Give back exactly the lines running from the line with "Fixpoint attempts (n" to the end of the entries, and only those lines.

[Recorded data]
● ● ● ●
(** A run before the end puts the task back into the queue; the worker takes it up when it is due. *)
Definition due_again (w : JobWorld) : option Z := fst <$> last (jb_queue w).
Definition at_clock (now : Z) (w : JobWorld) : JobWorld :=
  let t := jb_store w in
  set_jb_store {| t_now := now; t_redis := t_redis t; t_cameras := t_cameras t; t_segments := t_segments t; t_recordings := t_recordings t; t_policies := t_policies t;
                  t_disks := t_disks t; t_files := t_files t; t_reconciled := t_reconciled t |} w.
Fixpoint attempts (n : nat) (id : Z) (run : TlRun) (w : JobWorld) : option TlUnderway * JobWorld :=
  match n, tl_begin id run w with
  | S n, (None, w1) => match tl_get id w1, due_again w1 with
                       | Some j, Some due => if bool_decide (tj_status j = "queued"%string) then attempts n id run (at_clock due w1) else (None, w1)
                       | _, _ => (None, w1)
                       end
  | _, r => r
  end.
● ● ● ●
* [SOLUTION TO THIS EXERCISE]
Fixpoint attempts (n : nat) (id : Z) (run : TlRun) (w : JobWorld) : option TlUnderway * JobWorld :=
  match n, tl_begin id run w with
  | S n, (None, w1) => match tl_get id w1, due_again w1 with
                       | Some j, Some due => if bool_decide (tj_status j = "queued"%string) then attempts n id run (at_clock due w1) else (None, w1)
                       | _, _ => (None, w1)
                       end
  | _, r => r
  end.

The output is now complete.